Un’allerta data addirittura otto ore dopo il momento in cui l’acqua dei canali ha cominciato a uscire dagli argini. E la soppressione di un’unità regionale per le emergenze pensato per intervenire e collaborare in qualsiasi parte della Comunità Valenciana. Mentre il numero dei morti per le inondazioni non è ancora definitivo (e ha già superato quota 70) e quello dei dispersi è ignoto perfino al governo centrale, comincia a covare sotto la superficie dell’acqua la polemica politica: sul banco degli imputati il governo regionale, guidato da Carlos Mazón, presidente da poco più di un anno, esponente del Partito popolare che riuscì a riportare la Generalitat al centrodestra dopo 8 anni di giunta a guida progressista.

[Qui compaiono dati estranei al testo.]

(** X9.  The constructor of TESlopeConstraint returns exactly when it is
    given an odd number of points (pairs of toothpick ends followed by the
    trailing edge point) or two points; with no point it raises [IndexError]
    and with four or a larger even number of points the arrays of its
    computation do not fit.  The object it returns counts
    [(len(coords) - 1) // 2] constraints and holds a baseline of that many
    entries. *)
Theorem TESlope_init_returns_iff `{DVGeoAPI} `{GeoUtils} `{Numpy}
    name coords lower upper scaled scale addToPyOpt compNames w :
  let r := TESlopeConstraint.init name coords lower upper scaled scale addToPyOpt
             compNames w in
  (is_Some r.2 ↔ Nat.Odd (length coords) ∨ length coords = 2)
  ∧ ∀ o, r.2 = Some o →
      TESlopeConstraint.base o
      = mkBase name ((length coords - 1) / 2) lower upper scale addToPyOpt
      ∧ TESlopeConstraint.coords o = coords
      ∧ TESlopeConstraint.scaled o = scaled
      ∧ length (TESlopeConstraint.teSlope0 o) = (length coords - 1) / 2.
Proof.
  intros r. subst r. unfold TESlopeConstraint.init. run.
  pose proof (compute_init_iff coords) as Hiff.
  destruct (TESlopeConstraint._compute _ _ coords false) as [ts0|] eqn:Hc.
  - split.
    + split; [intros _; by apply Hiff|by eexists].
    + intros o Ho. cbn [snd] in Ho. simplify_eq.
      cbn [TESlopeConstraint.base TESlopeConstraint.coords
           TESlopeConstraint.scaled TESlopeConstraint.teSlope0].
      repeat apply conj; try done.
      assert (Hshape : Nat.Odd (length coords) ∨ length coords = 2)
        by (by apply Hiff).
      destruct Hshape as [[m Hm]|H2].
      * destruct (compute_shape m [] coords false) as (r & Hr & Hlen); [done..|].
        assert (Hn : (length coords - 1) / 2 = m).
        { rewrite Hm. replace (2 * m + 1 - 1) with (m * 2) by lia.
          by rewrite Nat.div_mul. }
        rewrite Hn in Hc |- *. by simplify_eq.
      * destruct coords as [|a [|b [|c coords]]]; cbn in H2; try lia.
        vm_compute in Hc. by simplify_eq.
  - split.
    + split; [by intros [? ?]|]. intros Hshape. apply Hiff in Hshape.
      by destruct Hshape.
    + by intros o Ho.
Qed.

(** ** The scaled value on the constructor's own geometry *)

Lemma float_div_self_nan (x : float) :
  PrimFloat.is_finite x = false ∨ PrimFloat.is_zero x = true → (x / x)%float = nan.
Proof.
  intros Hx. apply Prim2SF_inj. rewrite div_spec.
  unfold is_finite, is_nan, is_infinity, is_zero in Hx.
  rewrite !FloatAxioms.eqb_spec, FloatAxioms.abs_spec in Hx.
  destruct (Prim2SF x) as [sg|sg| |sg m e] eqn:E.
  - by destruct sg.
  - by destruct sg.
  - done.
  - exfalso.
    assert (Hrefl : SFeqb (S754_finite sg m e) (S754_finite sg m e) = true).
    { unfold SFeqb, SFcompare. 
      change IntDef.Z.compare with Z.compare.
      rewrite Z.compare_refl, Pos.compare_cont_refl. by destruct sg. }
    rewrite Hrefl in Hx. destruct Hx as [Hx|Hx]; destruct sg; cbn in Hx; done.
Qed.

La ricostruzione dei giornali spagnoli sottolinea che l’agenzia statale di meteorologia (la sigla è Aemet) aveva decretato un’allerta rossa alle 7,30 di martedì mattina, cioè almeno 12 ore prima del disastro. Un livello che – come ormai tutti sanno – significa eventi atmosferici non abituali, di intensità eccezionale, con rischi per la popolazione molto alti. C’è di più: la Aemet aveva cominciato a ipotizzare l’avvicinamento di quella che in spagnolo viene indicata con l’acronimo “Dana” (depressione isolata ad alti livelli), un fenomeno occasionale tra giugno e ottobre nel Mediterraneo. E aveva mandato avvisi alla Protezione civile regionale, al numero di emergenza 112, al centro di coordinamento delle emergenze. Dopo ore di pioggia intensa intorno alle 11 si è avuta notizia che cominciavano a esondare i primi corsi d’acqua, che il livello del fiume Albaida era in crescita così come il Magro (entrambi sono affluenti del Jùcar, uno dei fiumi principali dell’Est della Spagna). In quei momenti, racconta il Paìs, il governatore Mazòn stava presentando una certificazione turistica e sui social chiedeva “prudenza sulle strade e attenzione alle indicazioni delle autorità”. Intorno all’una aveva ribadito che l’intensità del maltempo era in calo soprattutto nel tardo pomeriggio. Nessun avvertimento a chi lavorava, soprattutto all’aperto o nei luoghi di cura.
Intorno a mezzogiorno viene diffusa un’allerta a tutti i Comuni lungo il Poyo, un altro fiume: servono misure preventive – si spiega – per evitare che la gente si avvicini alle rive. Il consorzio idrografico del Jùcar nel frattempo continua a inviare messaggi con cui segnala luoghi in cui i canali esondano. Eppure bisogna aspettare le 16 perché venga convocato il Cecopi, il centro di coordinamento d’emergenza (in Italia si chiama Coc), che fa da unità di crisi per ordinare gli interventi operativi. Raccontano ancora i giornali spagnoli che quando sui cellulari dei valenciani arriva il trillo di Es-Alert (il sistema di allarme per tutta la popolazione, gemello dell’italiano It Alert) sono le 20.03. A quell’ora i canali sono già usciti dagli argini in diversi territori municipali. Le persone rimangono intrappolate, le strade e i ponti crollano, le chiamate d’emergenza non si contano e – ulteriore beffa – parte un nuovo allarme per i residenti nelle zone di Ribera Alta, Ribera Bassa, Hoya de Bunyol, L’Horta Sud, una corona di località che da Esta a Sud circonda il capoluogo: a quel punto sono passate già le 21. A quel punto qualche fabbrica ha già deciso autonomamente di cancellare turni e mandare lavoratori a casa, sottolinea il Paìs, in altri casi – come in alcuni centri commerciali – dipendenti e clienti rimangono bloccati. La Generalitat Valenciana non risponde ufficialmente a queste polemiche che montano anche sui social: il soccorso è stato coordinato da mezzogiorno, assicurano, appena i dati sono diventati disponibili, sono stati stabiliti i livelli di allerta. “Qualsiasi catena di comunicazioni d’allarme per le catastrofi funziona per fasi diverse”.
E qui i giornali in Spagna, anche quelli di tendenza conservatrice come Abc, mettono in evidenza la scelta che proprio lo scorso anno fece il governo valenciano: uno dei primi atti del presidente Mazòn, 4 mesi dopo l’elezione, fu smantellare l’Unità di emergenza valenciana, un organismo che – nelle premesse – doveva servire per dare risposte rapide e coordinate in caso di qualsiasi catastrofe ed era stato creato solo pochi mesi prima dalla giunta socialista del predecessore di Mazòn, Ximo Puig, con l’obiettivo di definire la pianificazione di Protezione Civile. “Era un organismo finto – si è difesa in questo caso la giunta regionale citando anche l’associazione dei vigili del fuoco – Aveva zero pompieri e nessun criterio tecnico”.